Effective supervision acknowledges the diversity of graduate student aspirations and normalizes multiple definitions of success within and beyond the academy. 

In practice:

As a graduate student approaches a key program milestone, a supervisor schedules time to discuss both degree progress and longer-term goals. Together, they review timelines, identify upcoming opportunities for presentations or publications, and talk about possible career pathways inside and outside academia. The supervisor normalizes multiple definitions of success and connects the student to relevant networks, colleagues, and resources. Supervision is framed as preparation for a range of professional futures. 

Optional Reflection: How do you support students’ academic progress while also attending to diverse career aspirations?

Graduate supervision is not static; it evolves over time and across contexts. Reflective practice allows supervisors to examine their assumptions, learn from experience, and adapt to changing student needs, disciplinary norms, and institutional conditions. 

Reflection may involve seeking feedback from students, talking with colleagues, engaging in professional learning communities, revisiting supervisory goals, or articulating supervisory philosophies and principles. Just as graduate students benefit from mentorship, supervisors also benefit from institutional supports, collegial dialogue, and recognition of supervision as a form of pedagogical labour and professional practice. 

In practice:

After completing a graduate supervision cycle, a supervisor takes time to reflect on what supported student learning and where challenges emerged. They review notes from supervision meetings, consider informal feedback from the student, and reflect on moments of uncertainty or tension. These reflections prompt discussions with colleagues and small adjustments to how the supervisor structures meetings, communicates expectations, and provides feedback in future supervisory relationships. Supervision is approached as an evolving pedagogical practice shaped by ongoing learning and experience. 

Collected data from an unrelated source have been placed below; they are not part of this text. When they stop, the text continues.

(** [RR_SIZE] is 2^24, and [NUM_WORKERS * NUM_CLIENTS * WINDOW_SIZE =
    26880] has the odd factor 105: no multiple of it is [RR_SIZE]. *)
Lemma slots_bytes_neq_RR_SIZE slot_size : RR_SIZE <> slots_bytes slot_size.
Proof.
  unfold RR_SIZE, slots_bytes, NUM_WORKERS, NUM_CLIENTS, WINDOW_SIZE. lia.
Qed.

(** C7 as written fails, whatever the slot size is: no slot size makes
    [RR_SIZE] equal to
    [NUM_WORKERS * NUM_CLIENTS * WINDOW_SIZE * slot_size]. *)
Lemma RR_SIZE_not_slots_bytes :
  ~ exists slot_size : Z, RR_SIZE = slots_bytes slot_size.
Proof.
  intros [slot_size Heq]. exact (slots_bytes_neq_RR_SIZE slot_size Heq).
Qed.

(** C7, amended: [RR_SIZE] is the fixed value 16 * 1024 * 1024 =
    16777216 bytes, with [NUM_WORKERS = 12], [NUM_CLIENTS = 70] and
    [WINDOW_SIZE = 32]; it differs from
    [NUM_WORKERS * NUM_CLIENTS * WINDOW_SIZE * slot_size] for every slot
    size, and is at least that product exactly for slot sizes up to 624
    bytes, in which case every slot (w, c, s) of the region ends inside
    the first [RR_SIZE] bytes. *)
Theorem RR_SIZE_bounds_slots slot_size :
  RR_SIZE = 16777216 /\
  NUM_WORKERS = 12 /\ NUM_CLIENTS = 70 /\ WINDOW_SIZE = 32 /\
  RR_SIZE <> slots_bytes slot_size /\
  (slots_bytes slot_size <= RR_SIZE <-> slot_size <= 624) /\
  (0 <= slot_size <= 624 ->
   forall w c s,
     0 <= w < NUM_WORKERS -> 0 <= c < NUM_CLIENTS -> 0 <= s < WINDOW_SIZE ->
     slot_offset slot_size w c s + slot_size <= RR_SIZE).
Proof.
  split; [reflexivity|]. do 3 (split; [reflexivity|]).
  split; [apply slots_bytes_neq_RR_SIZE|].
  split.
  { unfold RR_SIZE, slots_bytes, NUM_WORKERS, NUM_CLIENTS, WINDOW_SIZE. lia. }
  intros Hsz w c s Hw Hc Hs.
  destruct (OFFSET_in_region w c s Hw Hc Hs) as [_ Hrange].
  rewrite slot_offset_exact.
  - unfold RR_SIZE, NUM_WORKERS, NUM_CLIENTS, WINDOW_SIZE in *. nia.
  - lia.
  - unfold int_max, NUM_WORKERS, NUM_CLIENTS, WINDOW_SIZE in *. lia.
Qed.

Optional Reflection: How do you create space to reflect on your supervisory practice, and how do those reflections inform future decisions?

Activity 3: Identifying Core Pedagogical Principles, Practices, and Goals

Building on earlier reflections, our next activity is designed to help you identify and expand 2-4 core pedagogical principles, practices, and goals that personally defines your approach to graduate supervision. These may be principles and practices that are well-established, while others are more future-focused as an area of growth.  

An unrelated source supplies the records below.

(** *** Graph filters API *)

Definition set_graphFilters (graphFilters : GraphFilterSettings)
    (s : SettingsState) : SettingsState :=
  SettingsState.mk (SettingsState.version s) (SettingsState.bookmarks s)
                   graphFilters (SettingsState.materialFilters s)
                   (SettingsState.sourceFilters s).

Definition isRarityHidden (s : SettingsState) (rarity : string) : bool :=
  includesItem (GraphFilterSettings.hiddenRarities (SettingsState.graphFilters s))
               rarity strict_equal.

Definition toggleRarity (rarity : string) (s : SettingsState) : SettingsState :=
  let gf := SettingsState.graphFilters s in
  set_graphFilters
    (GraphFilterSettings.mk
       (toggleInArray (GraphFilterSettings.hiddenRarities gf) rarity strict_equal)
       (GraphFilterSettings.hiddenTypes gf))
    s.

Definition showAllRarities (s : SettingsState) : SettingsState :=
  let gf := SettingsState.graphFilters s in
  set_graphFilters
    (GraphFilterSettings.mk [] (GraphFilterSettings.hiddenTypes gf)) s.

Definition hideAllRarities (s : SettingsState) : SettingsState :=
  let gf := SettingsState.graphFilters s in
  set_graphFilters
    (GraphFilterSettings.mk
       ["legendary"; "epic"; "rare"; "uncommon"; "common"]
       (GraphFilterSettings.hiddenTypes gf))
    s.

Definition isTypeHidden (s : SettingsState) (type : string) : bool :=
  includesItem (GraphFilterSettings.hiddenTypes (SettingsState.graphFilters s))
               type strict_equal.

Please proceed to Activity 3 which will take approximately 5-10 minutes to complete. 

Information Box Group

Activity 3: Identifying Core Pedagogical Principles, Practices, Goals  Downloadable Worksheet

After reviewing the pedagogical principles and related dimensions outlined above, take time to reflect on the values and commitments that most strongly shape your approach to graduate supervision in the downloadable worksheet.

Step 1: Select Principles and Practices  

Begin by identifying 2-4 pedagogical principles that resonate most strongly with your current supervisory practice. These may come from the list provided in this module or from values that emerge from your own experiences and context. 

For each principle you identify, consider: 

  • Why is this principle especially important to you as a graduate supervisor?
  • How does this principle show up in your day-to-day supervisory practices?
  • Can you describe a concrete example, habit, or strategy that illustrates this principle in action?

Reflection prompt:
In my approach to graduate supervision, I prioritize principles such as…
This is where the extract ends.